EXERCISE BRIEF:
When you reach the line containing "the two arrays each", stop after it; until then, copy each line of the listing exactly, starting with the first.

DATA FOR THIS TASK:
(** C5 (as amended).  [compute_box] never compares the extents of [vol]
    and [roi].  For a box-type specification, a mask with a set voxel and
    a requested margin that is not negative, it returns, with enough fuel,
    the two arrays each sliced with the same index ranges and the derived
    reference, whatever the extents of the two arrays are. *)
Theorem compute_box_slices_without_extent_check :
  forall (A : Type) (im : imref_module) (vol : array3 A) (roi : array3 bool)
         (spatial_ref : imref3d) (box_string : string) (b : bbox)
         (n_v : Z * Z * Z),
    PyStr.contains "box" box_string = true ->
    compute_bounding_box roi = Ok b ->
    (if String.eqb box_string "box" then n_v = (0, 0, 0)
     else requested_margin b box_string = Ok n_v /\ margin_nonneg n_v) ->
    exists n,
      forall fuel, margin_measure n_v < Z.of_nat fuel ->
        compute_box im fuel vol roi spatial_ref box_string
        = Ok (crop (expand b n) vol, crop (expand b n) roi,
              cropped_ref im spatial_ref (expand b n)).
Proof.
  intros A im vol roi spatial_ref box_string b n_v Hin Hb Hreq.
  unfold compute_box. rewrite Hin.
  destruct (String.eqb box_string "box") eqn:Hcomp.
  - exists (0, 0, 0). intros fuel _.
    rewrite (final_box_run vol roi box_string b n_v float64 (0, 0, 0) fuel);
      [|exact Hb|intros Hf; congruence|intros _; split; reflexivity].
    cbn [bind]. rewrite expand_as_nonneg by (cbn; lia). reflexivity.
  - destruct Hreq as [Hreq Hnn].
    destruct (shrink_loop_enough_fuel (shape3 vol) b
                (S (Z.to_nat (margin_measure n_v))) int64 n_v (or_intror Hnn)
                ltac:(pose proof (margin_measure_nonneg n_v); lia))
      as (dt & n & _ & Hexit).
    exists n. intros fuel Hfuel.
    destruct (shrink_loop_enough_fuel (shape3 vol) b fuel int64 n_v
                (or_intror Hnn) Hfuel) as (dt' & n' & Hrun & Hexit').
    destruct (loop_exit_functional _ _ _ _ _ _ _ _ Hexit' Hexit) as [-> ->].
    rewrite (final_box_run vol roi box_string b n_v dt n fuel);
      [|exact Hb|intros _; split; trivial|intros Hf; congruence].
    cbn [bind].
    rewrite expand_as_nonneg by (now apply (loop_exit_nonneg _ _ _ _ _ _ Hexit)).
    reflexivity.
Qed.

Lemma compute_box_slices_without_extent_check_witness :
  shape3 small_vol <> shape3 sample_roi /\
  exists n,
    forall fuel, margin_measure (1, 1, 1) < Z.of_nat fuel ->
      compute_box spec_imref fuel small_vol sample_roi sample_ref "box1"
      = Ok (crop (expand sample_box n) small_vol,
            crop (expand sample_box n) sample_roi,
            cropped_ref spec_imref sample_ref (expand sample_box n)).
Proof.
  split; [discriminate|].
  apply (compute_box_slices_without_extent_check
           Z spec_imref small_vol sample_roi sample_ref "box1" sample_box
           (1, 1, 1)).
  - reflexivity.
  - reflexivity.
  - cbn. split; [reflexivity | lia].
Defined.

(** C5 (counterexample).  A 2 x 2 x 2 volume and a 3 x 3 x 4 mask: the
    extents disagree, and "box" returns cropped arrays (of different
    extents) instead of failing. *)
Lemma compute_box_accepts_mismatched_extents :
  shape3 small_vol <> shape3 sample_roi /\
  exists new_ref,
    compute_box spec_imref 0 small_vol sample_roi sample_ref "box"
    = Ok ([[[7]]], [[[true; true]]], new_ref).
Proof.
  split; [discriminate|].
  eexists. vm_compute. reflexivity.
Qed.

(** ** The reference of the cropped arrays *)

Lemma cropped_ref_fields im R b :
  ImageSize (cropped_ref im R b) = size_box b /\
  PixelExtentInWorldX (cropped_ref im R b) = PixelExtentInWorldX R /\
  PixelExtentInWorldY (cropped_ref im R b) = PixelExtentInWorldY R /\
  PixelExtentInWorldZ (cropped_ref im R b) = PixelExtentInWorldZ R.
Proof.
  unfold cropped_ref, size_box.
  destruct (to_world im R _ _ _) as [[x y] z]; cbn. repeat split.
Qed.

(** "the limit is defined as the border of the first pixel": the lower
    limits are the world point of the box's minimum index less half a
    pixel *)
Lemma cropped_ref_lower_limits im R b :
  let '(x_limit, y_limit, z_limit) :=
    to_world im R (inject_Z (b00 b)) (inject_Z (b10 b)) (inject_Z (b20 b)) in
  (fst (XWorldLimits (cropped_ref im R b)) == x_limit - PixelExtentInWorldX R / 2 /\
   fst (YWorldLimits (cropped_ref im R b)) == y_limit - PixelExtentInWorldY R / 2 /\
   fst (ZWorldLimits (cropped_ref im R b)) == z_limit - PixelExtentInWorldZ R / 2)%Q.
Proof.
  unfold cropped_ref, size_box.
  destruct (to_world im R _ _ _) as [[x y] z]; cbn. repeat split; ring.
Qed.
(** * A/V streaming server: wire protocol, ring buffer, queue and fan-out

    A shallow embedding of the server's core data structures
    (AVServer_01_SafeQueue.h, AVServer_02_CircularBuffer.h,
    AVServer_03_FrameBuffer.h, AVServer_06_MessageProtocol.h,
    AVServer_08_Connection.h, AVServer_09_AVServer.h,
    AVServer_11_VideoCapture.h, AVServer_14_CompressionEngine.h,
    AVServer_15_MediaProcessor.h) together with the properties of them
    that the design document states, and what the code does where it
    departs from them.

    Conventions.
    - Fixed-width unsigned integers are [Z] with the wrap-around written
      out; bytes are [Z] in [0, 256).
    - A method of a C++ object is a function from the object's state to the
      returned value and the new state; what a method takes from outside
      (bytes received, the clock, whether an allocation succeeds, what
      uninitialised storage holds) is an argument.
    - A thread that parks on a condition variable or on a socket is an
      explicit outcome ([Blocked], [SendBlocks]), not a missing result.
    - Objects have the representation of the common 64-bit ABIs:
      little-endian scalars at their natural alignment.
    - The definitions named after the methods of [CircularBuffer] and
      [Connection] are the bodies of the methods, each one atomic step.
      The mutex of the ring buffer is added in [Locking] (the order of
      the acquisitions) and in [RingCall] and [ConnectionCall] (the
      calls as a thread makes them, which may not return). *)

From Stdlib Require Import ZArith Lia Bool.
From stdpp Require Import base list strings.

WRITTEN ANSWER:
(** C5 (as amended).  [compute_box] never compares the extents of [vol]
    and [roi].  For a box-type specification, a mask with a set voxel and
    a requested margin that is not negative, it returns, with enough fuel,
    the two arrays each sliced with the same index ranges and the derived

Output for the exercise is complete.